Zitoun Heytem — Stratégies de recherche pour les systèmes de contraintes sur les flottants

La vérification des programmes est un enjeu majeur pour les applications critiques comme l’aviation, l’aérospatiale ou les systèmes embarqués. Les approches Bounded model checking (e.g., CBMC) et de programmation par contraintes (e.g., CPBPV, ….) reposent sur la recherche de contre-exemples qui violent une propriété du programme à vérifier. La recherche de tels contre-exemples peut être très longue et coûteuse lorsque les programmes à vérifier contiennent des calculs en virgule flottante. Ceci est dû en grande partie au fait que les stratégies de recherche existantes ont été conçues pour des domaines finis et, dans une moindre mesure, pour des domaines continus. Nous avons proposé un ensemble de stratégies de recherche dédiées à la vérification de programme avec du calcul sur les flottants.  Les stratégies proposées pour les choix de variables se basent sur des propriétés propres aux domaines des variables (e.g., densité des domaines ) et aux contraintes sur les flottants (e.g., arithmétique propre aux flottants et structure même des problèmes). Les stratégies de choix de valeurs ciblent quant à elle les sous-domaines impliqués dans une absorption. L’évaluation de ces stratégies sur un ensemble de programmes réalistes est très encourageante : ces stratégies sont plus efficaces que les stratégies standards.
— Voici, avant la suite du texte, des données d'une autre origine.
Lemma keeps_respond v k fd ctx s : serves k fd s -> keeps k fd (respond crc32_asm v k fd ctx s).
Proof.
  intros Hs. unfold respond. eapply (yields_bind fd (serves k fd)).
  { apply yields_of_res. intros s' E. apply arena_reset_table in E as [Et Ew]. eapply serves_ext; [done|by rewrite Ew|done]. }
  intros s1 Hs1. apply (yields_bind fd (fun x => active x.2 = active (app s1))).
  { apply yields_of_res. intros [[code r] w] E. by apply same_count_route in E. }
  intros [[code r] w] Hw. simpl in Hw. cbv zeta.
  assert (serves k fd (set_app w s1)) as Hs1' by (by eapply serves_ext; [..|exact Hs1]).
  destruct (negb (code =? 0)); [by apply keeps_refuse|].
  apply yields_bind with (P := fun x => serves k fd x.2); [by apply keeps_run_hooks|]. intros [ctx' s2] Hs2. cbv zeta.
  eapply yields_bind; [by apply keeps_send_answer|]. intros s3 Hs3. apply keeps_ret.
  apply serves_at; [|solve [unharmful]]. unfold count_response.
  apply (serves_ext k fd (at_conn k (add_sent (zlen (default [] (data (default r (ctx_response ctx')))))) s3));
    [reflexivity|reflexivity|served].
Qed.
#[local] Hint Resolve keeps_respond : keeps.

Lemma keeps_serve v k fd ctx s : serves k fd s -> keeps k fd (serve_request crc32_asm v k fd ctx s).
Proof. intros Hs. unfold serve_request. walk. Qed.

Lemma keeps_process v k fd req s : serves k fd s -> keeps k fd (process_request crc32_asm regexec v k fd req s).
Proof.
  intros Hs. apply yields_bind_conn; [done|]. intros info Hi Hfd.
  eapply yields_bind; [by apply keeps_run_hooks|]. intros [ctx s1] Hs1. cbv zeta.
  apply keeps_checked; [by apply judged_blacklist|]. intros s2 Hs2.
  apply keeps_checked; [by apply judged_suspicion|]. intros s3 Hs3.
  apply keeps_checked; [by apply judged_moderation|]. intros s4 Hs4.
  apply keeps_checked; [by apply judged_rate|]. intros s5 Hs5. by apply keeps_serve.
Qed.
#[local] Hint Resolve keeps_process : keeps.

Lemma keeps_drop k fd s : serves k fd s -> keeps k fd (drop_request k s).
Proof. intros Hs. unfold drop_request. walk. Qed.
#[local] Hint Resolve keeps_drop : keeps.

Lemma keeps_request_data v k fd text s : serves k fd s -> keeps k fd (handle_request_data crc32_asm regexec v k fd text s).
Proof. intros Hs. unfold handle_request_data. walk. Qed.
#[local] Hint Resolve keeps_request_data : keeps.

Lemma keeps_http1 v k fd s : serves k fd s -> keeps k fd (handle_http1 crc32_asm regexec v k fd s).
Proof.
  intros Hs. unfold handle_http1. cbv zeta. apply yields_bind_conn; [served|]. intros info [Ht _] Hfd.
  apply yields_bind with (P := fun x => serves k fd x.2).
  { destruct (tls_conn info) as [c|]; [|apply keeps_plain_read; served]. specialize (Ht c eq_refl). rewrite Hfd in Ht.
    apply keeps_tls_read; [served|done]. }
  intros [ret s1] Hs1. cbn [fst snd] in *. walk.
Qed.
#[local] Hint Resolve keeps_http1 : keeps.

Lemma keeps_handshake k fd s : serves k fd s -> keeps k fd (handshake k s).
Proof. intros Hs. unfold handshake. walk. Qed.
#[local] Hint Resolve keeps_handshake : keeps.

Lemma keeps_handle v fd s :
  Forall session_ok (connections (Server.table s)) -> Connections.client_fd <$> connections (Server.table s) = fds ->
  active (app s) = count ->
  yields fd (fun x => Forall session_ok (connections (Server.table x.2))
                      /\ Connections.client_fd <$> connections (Server.table x.2) = fds
                      /\ active (app x.2) = count)
    (server_handle_request crc32_asm regexec v fd s).
Proof.
  intros Ha Hm Hn. unfold server_handle_request. destruct (find_connection_info _ _ _) as [[k|] t] eqn:E; cbv zeta.
  - assert (serves k fd (set_table t s)) as Hs by (by eapply serves_found).
    apply yields_mono with (P := fun x => serves k fd x.2); [|by intros x (? & ? & _ & ?)]. walk.
  - apply yields_ret. simpl. by rewrite (find_connection_same _ _ _ _ _ E).
Qed.
End Ownership.

(** ** One client's request stays with that client *)

Section Guarantees.
Context {T H Regex : Type} `{TlsLayer T} `{H2Layer H}.
Context (crc32_asm : list Z -> Z) (regexec : Regex -> list Z -> bool).

(** C7: Whatever a client sends and whatever its sockets, TLS and HTTP/2 answer - also
    when the request fails, is refused or streams its answer - the handler writes to
    no other descriptor than the client's, leaves every connection in its place with
    its descriptor, keeps every TLS and HTTP/2 session with the descriptor it was made
    for, and does not change the number of active connections. *)
Theorem writes_to_own_client v fd (s : Server (T := T) (H := H) (Regex := Regex)) i code s' i' :
  Forall session_ok (connections (Server.table s)) ->
  server_handle_request crc32_asm regexec v fd s i = Done (code, s') i' ->
  (forall fd', fd' <> fd -> written fd' i' = written fd' i)
  /\ Forall session_ok (connections (Server.table s'))
  /\ Connections.client_fd <$> connections (Server.table s') = Connections.client_fd <$> connections (Server.table s)
  /\ active (app s') = active (app s).
Proof.
  intros Ha E. destruct (keeps_handle crc32_asm regexec _ _ v fd s Ha eq_refl eq_refl _ _ _ E) as [(? & ? & ?) ?]. done.
Qed.

(** ** A request that arrives in one piece *)

(** The printed request, as the server's handlers see it. *)
Definition seen_request (r : HttpParser.request) (hs : list (list Z)) (ct : option (list Z)) : Connections.request :=
  Connections.mkRequest
    (mkHTTPRequest (rq_method r) (match rq_path r with [] => None | p => Some p end)
       (match rq_body r with [] => None | b => Some b end) (zlen (rq_body r)))
    hs ct.

(** No zero byte, at most 32 headers. *)
Definition sendable (r : HttpParser.request) : Prop :=
  request_ok r /\ Forall (fun c => c <> 0) (print_request r) /\ (length (rq_headers r) <= 32)%nat
  /\ 0 < zlen (print_request r) <= 65536.
(* ===== verification/Lifecycle.v ===== *)
(** * Connections from their accept to their end: src/server.c

    The callbacks of the event loop, one event of a worker, the reaper of idle
    connections, the drain and the stop.  Each is one thread's code between two
    points where the others run; the states they reach in any order are those of a
    step relation.  The workers are started in [Boot], the epolls they wait on are
    arguments here, and the sleeps only pass time.  A [pthread_join] is asked of a handle
    that was written or not, and returns when its thread ends or never does. *)

From S2P Require Import Prelude Io Tls Http2 Sessions.
From S2P Require Import Arena RateLimiter Cache HttpParser Firewall JsonText PromptRouter Observability Moderation.
From S2P Require Import Plugin RouteTable Stream Router Connections Server Handler.

Section Lifecycle.
Context {T H Regex : Type} `{TlsLayer T} `{H2Layer H}.
Context (crc32_asm : list Z -> Z) (regexec : Regex -> list Z -> bool).

Abbreviation Server := (Server (T := T) (H := H) (Regex := Regex)).

(** ** Accept and close *)

(** What the outside answers to [on_accept]: the address of the peer, the port
    [getsockname] gives, the clock, an identifier, and the allocator. *)
Record accept_env := mkAcceptEnv {
  client_ip : list Z;
  local_port : option Z;
  accept_time : Z;
  new_id : list Z;
  grow_ok : bool;
  node_ok : bool
}.
(** ** Saving *)

Definition stats_auto_save (now : Z) (fopen_ok : bool) (g : StatsCollector) : res (Z * option (list Z) * StatsCollector) :=
  if now - last_save_time g >=? auto_save_interval g then
    '(r, text, g) ← save_stats_to_file (stats_file g) fopen_ok g;
    if r =? 0 then Ok (0, text, set_last_save now g) else Ok (-1, text, g)
  else Ok (-1, None, g).

Definition stats_save (fopen_ok : bool) (g : StatsCollector) : res (Z * option (list Z) * StatsCollector) :=
  save_stats_to_file (stats_file g) fopen_ok g.

(** ** Counters *)

Record StatEntry := mkStatEntry { stat_key : ptr (list Z); key_hash : Z; value : Z; timestamp : Z }.
Record Stats := mkStats { stat_entries : list StatEntry; capacity : Z }.

Section Counters.
Variable crc32_asm : list Z -> Z.

(** The hash is compared first, the key only then. *)
Fixpoint find_stat (h : Z) (k : list Z) (l : list StatEntry) : res (option nat) :=
  match l with
  | [] => Ok None
  | e :: l' =>
      if key_hash e =? h then
        k' ← deref (stat_key e);
        if streq k' k then Ok (Some 0%nat) else r ← find_stat h k l'; Ok (fmap (M:=option) S r)
      else r ← find_stat h k l'; Ok (fmap (M:=option) S r)
  end.

Definition add_value (v now : Z) (e : StatEntry) : StatEntry :=
  mkStatEntry (stat_key e) (key_hash e) (u64 (value e + v)) now.

Definition stats_update_optimized (k : list Z) (v now : Z) (strdup_ok : bool) (s : Stats) : res Stats :=
  let h := crc32_asm k in
  found ← find_stat h k (stat_entries s);
  match found with
  | Some i => Ok (mkStats (alter (add_value v now) i (stat_entries s)) (capacity s))
  | None =>
      if zlen (stat_entries s) >=? capacity s then Ok s
      else Ok (mkStats (stat_entries s ++ [add_value v now (mkStatEntry (dup strdup_ok k) h 0 now)]) (capacity s))
  end.
End Counters.

(** ** Lemmas: the table *)

Definition named (n : list Z) (s : ModelStats) : bool := match model_name s with PLive m => streq m n | _ => false end.

Definition has_name (s : ModelStats) : Prop := match model_name s with PLive _ => True | _ => False end.

Lemma find_model_index n l : Forall has_name l -> find_model n l = Ok (find_index (named n) l).
Proof.
  induction 1 as [|s l Hs _ IH]; [done|]. cbn [find_model find_index]. unfold has_name in Hs. unfold named at 1.
  destruct (model_name s) as [|m|]; try done. cbn [deref mbind res_bind]. rewrite IH. by destruct (streq m n).
Qed.

(** The collector holds the entries [l]. *)
Definition holds (l : list ModelStats) (g : StatsCollector) : Prop :=
  mutex g = Unlocked /\ model_stats g = PLive l /\ model_count g = zlen l /\ Forall has_name l
  /\ zlen l <= model_capacity g /\ 0 < model_capacity g <= 16 * 2 ^ 26.

Lemma holds_lock l g : holds l g -> lock g = Ok (set_mutex Locked g) /\ entries (set_mutex Locked g) = Ok l.
Proof.
  intros (Hm & Hl & Hn & _). unfold lock, entries. rewrite Hm. split; [done|]. simpl. rewrite Hl, Hn.
  destruct (Z.eqb_spec (zlen l) 0) as [E|]; [|done]. by destruct l.
Qed.

Lemma holds_relock l g : holds l g -> holds l (unlock (set_mutex Locked g)).
Proof. intros (_ & H). split; [done|exact H]. Qed.

(** What is known of a model is its first entry. *)
Definition known (n : list Z) (l : list ModelStats) : option ModelStats := List.find (named n) l.

Lemma known_index n l : known n l = find_index (named n) l ≫= fun i => l !! i.
Proof.
  unfold known. induction l as [|s l IH]; [done|]. simpl. destruct (named n s); [done|]. rewrite IH.
  by destruct (find_index (named n) l).
Qed.

Lemma named_unique n n' s : named n s = true -> named n' s = bool_decide (n' = n).
Proof.
  unfold named. destruct (model_name s) as [|m|]; try done. intros ->%streq_true. unfold streq.
  apply bool_decide_ext. naive_solver.
Qed.

(** Changing the entry of one model changes what is known of it alone. *)
Lemma known_alter n n' f l i :
  (forall s, model_name (f s) = model_name s) -> find_index (named n) l = Some i ->
  known n' (alter f i l) = if decide (n' = n) then f <$> known n l else known n' l.
Proof.
  intros Hf. revert i. induction l as [|s l IH]; intros i Hi; [done|]. unfold known in *. cbn [find_index] in Hi. simpl List.find.
  destruct (named n s) eqn:E.
  - injection Hi as <-. cbn [alter list_alter List.find].
    assert (named n' (f s) = named n' s) as -> by (unfold named; by rewrite Hf).
    rewrite (named_unique n n' s E). case_bool_decide; case_decide; done.
  - destruct (find_index (named n) l) as [j|]; [|done]. injection Hi as <-. simpl.
    destruct (named n' s) eqn:E'.
    + case_decide as D; [subst; congruence|done].
    + apply IH. done.
Qed.

Lemma known_append n l s : known n (l ++ [s]) = match known n l with Some x => Some x | None => if named n s then Some s else None end.
Proof. unfold known. induction l as [|x l IH]; simpl; [done|]. by destruct (named n x). Qed.

Lemma Forall_has_name_alter f i l :
  (forall s, model_name (f s) = model_name s) -> Forall has_name l -> Forall has_name (alter f i l).
Proof.
  intros Hf Hl. revert i. induction Hl as [|s l Hs Hl IH]; intros [|i]; simpl; constructor; try done; [|by apply IH].
  unfold has_name. by rewrite Hf.
Qed.

Lemma holds_change l l' g : holds l g -> Forall has_name l' -> zlen l' = zlen l ->
  holds l' (unlock (set_models (PLive l') (model_count (set_mutex Locked g)) (model_capacity (set_mutex Locked g)) (set_mutex Locked g))).
Proof. intros (_ & _ & Hn & _ & Hc & Hp) Hl E. unfold holds; simpl. rewrite E. by split_and!; try lia. Qed.

(** ** A model of the table *)

(** The calls that record; every one with its time. *)
Inductive stats_op : Set :=
| Add (n : list Z) (now : Z)
| Success (n : list Z) (t : double) (tokens now : Z)
| Failure (n : list Z) (now : Z).

Definition exec (o : stats_op) (g : StatsCollector) : res (Z * StatsCollector) :=
  match o with
  | Add n now => stats_add_model (Some n) true true now g
  | Success n t tokens now => stats_record_successful_request (Some n) t tokens now g
  | Failure n now => stats_record_failed_request (Some n) now g
  end.

(** What the calls say of one model. *)
Definition account_step (n : list Z) (a : option ModelStats) (o : stats_op) : option ModelStats :=
  match o with
  | Add n' now => if decide (n' = n) then Some (default (fresh (PLive n) now) a) else a
  | Success n' t tokens now => if decide (n' = n) then count_success t tokens now <$> a else a
  | Failure n' now => if decide (n' = n) then count_failure now <$> a else a
  end.

Definition account (n : list Z) (start : option ModelStats) (ops : list stats_op) : option ModelStats :=
  fold_left (account_step n) ops start.

(** What the table starts with: nothing, or one made-up model when there is a file that names "models". *)
Definition loaded (v : init_env) : list ModelStats :=
  match content v with
  | Some text =>
      if file_name_ok v && malloc_ok v && contains (cstring text) (quoted "models" ++ lit ":")
      then [dummy (PLive (lit "gpt-3.5-turbo")) (init_now v)] else []
  | None => []
  end.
Fonenantsoa Maurica — Runtime Assertion Checking with Frama-C/E-ACSL: the \at Construct

Runtime Assertion Checking (RAC) consists in launching a program then determining during its execution whether it meets its requirements. These requirements are often expressed in a dedicated formal specification language. RAC complements static analysis techniques which offer stronger guarantees but at the cost of greater verification efforts. RAC also complements testing techniques by checking finer properties than the latter. In this talk, we present the Frama-C/E-ACSL tool for performing RAC on C programs. In particular, we focus on the challenges raised by the \at(x,L) construct of its specification language. It refers to the value of x at program point L. This construct is central, at least, to function contracts where the result (at the end) of a function is to be expressed in terms of the values of its arguments (at its beginning).

Gabriel Radanne — Regenerate: A Language Generator for Extended Regular Expressions, with an application to test case generation

Regular expressions are part of every programmer’s toolbox. They are used for a wide variety of language-related tasks and there are many algorithms for manipulating them. In particular, matching algorithms that detect whether a word belongs to the language described by a regular expression are well explored, yet new algorithms appear frequently. However, there is no satisfactory methodology for testing such matchers. We propose a testing methodology which is based on generating positive as well as negative examples of words in the language. To this end, we present a new algorithm to generate the language described by a generalized regular expression with intersection and complement operators. The complement operator allows us to generate both positive and negative example words from a given regular expression. We implement our generator in Haskell and OCaml and show that its performance is more than adequate for testing. Site Web: https://regex-generate.github.io/regenerate/

Antoine Rollet — Enforcement à l’exécution de propriétés (temporisées) avec événements incontrôlables

L’enforcement à l’exécution regroupe les techniques mises en œuvre pour garantir que l’exécution d’un système est conforme à une spécification donnée. Dans cet exposé, nous présenterons quelques résultats concernant l’enforcement à l’exécution de propriétés régulières en présence d’événements incontrôlables, i.e. des événements qui ne peuvent être modifiés par le mécanisme d’enforcement. Nous présenterons notre approche dans un cadre non temporisé, et nous verrons comment étendre ces résultats dans un cadre temporisé.